PROBLEM TO SOLVE
Copy the entries exactly, leaving out nothing.

SUPPLIED ENTRIES

Definition queue_delete (c : channel) (queue : string) : M unit :=
  emit (QueueDelete c queue) ;;
  use_channel c ;;
  e <- gets env ;;
  match queue_delete_fault e queue with
  | Some (code, text) => channel_exception c code text
  | None =>
      update_broker (fun b =>
        with_topology (exchanges b)
          (filter (fun q => negb (String.eqb q queue)) (queues b))
          (filter (fun x => negb (String.eqb (fst (fst x)) queue)) (bound b))
          b)
  end.

Definition exchange_delete (c : channel) (exchange : string) : M unit :=
  emit (ExchangeDelete c exchange) ;;
  use_channel c ;;
  e <- gets env ;;
  match exchange_delete_fault e exchange with
  | Some (code, text) => channel_exception c code text
  | None =>
      update_broker (fun b =>
        with_topology
          (filter (fun x => negb (String.eqb x exchange)) (exchanges b))
          (queues b)
          (filter (fun x => negb (String.eqb (snd (fst x)) exchange)) (bound b))
          b)
  end.

(** ** Other calls to the outside *)

Definition sleep (seconds : Z) : M unit := emit (Sleep seconds).

(** The children whose status a wait has collected: their processes
    are gone. *)
Definition reaped (tr : list event) : list Z :=
  flat_map (fun e => match e with Reaped p => [p] | _ => [] end) tr.

(** [os.kill(pid, sig)]: there is no process to signal once the child
    has been reaped. *)
Definition os_kill (pid : Z) (s : signum) : M unit :=
  tr <- gets trace ;;
  if existsb (Z.eqb pid) (reaped tr) then raise (OSError "ESRCH")
  else emit (Kill pid s).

RESPONSE FOR THIS EXERCISE
Definition queue_delete (c : channel) (queue : string) : M unit :=
  emit (QueueDelete c queue) ;;
  use_channel c ;;
  e <- gets env ;;
  match queue_delete_fault e queue with
  | Some (code, text) => channel_exception c code text
  | None =>
      update_broker (fun b =>
        with_topology (exchanges b)
          (filter (fun q => negb (String.eqb q queue)) (queues b))
          (filter (fun x => negb (String.eqb (fst (fst x)) queue)) (bound b))
          b)
  end.

Definition exchange_delete (c : channel) (exchange : string) : M unit :=
  emit (ExchangeDelete c exchange) ;;
  use_channel c ;;
  e <- gets env ;;
  match exchange_delete_fault e exchange with
  | Some (code, text) => channel_exception c code text
  | None =>
      update_broker (fun b =>
        with_topology
          (filter (fun x => negb (String.eqb x exchange)) (exchanges b))
          (queues b)
          (filter (fun x => negb (String.eqb (snd (fst x)) exchange)) (bound b))
          b)
  end.

(** ** Other calls to the outside *)

Definition sleep (seconds : Z) : M unit := emit (Sleep seconds).

(** The children whose status a wait has collected: their processes
    are gone. *)
Definition reaped (tr : list event) : list Z :=
  flat_map (fun e => match e with Reaped p => [p] | _ => [] end) tr.

(** [os.kill(pid, sig)]: there is no process to signal once the child
    has been reaped. *)
Definition os_kill (pid : Z) (s : signum) : M unit :=
  tr <- gets trace ;;
  if existsb (Z.eqb pid) (reaped tr) then raise (OSError "ESRCH")
  else emit (Kill pid s).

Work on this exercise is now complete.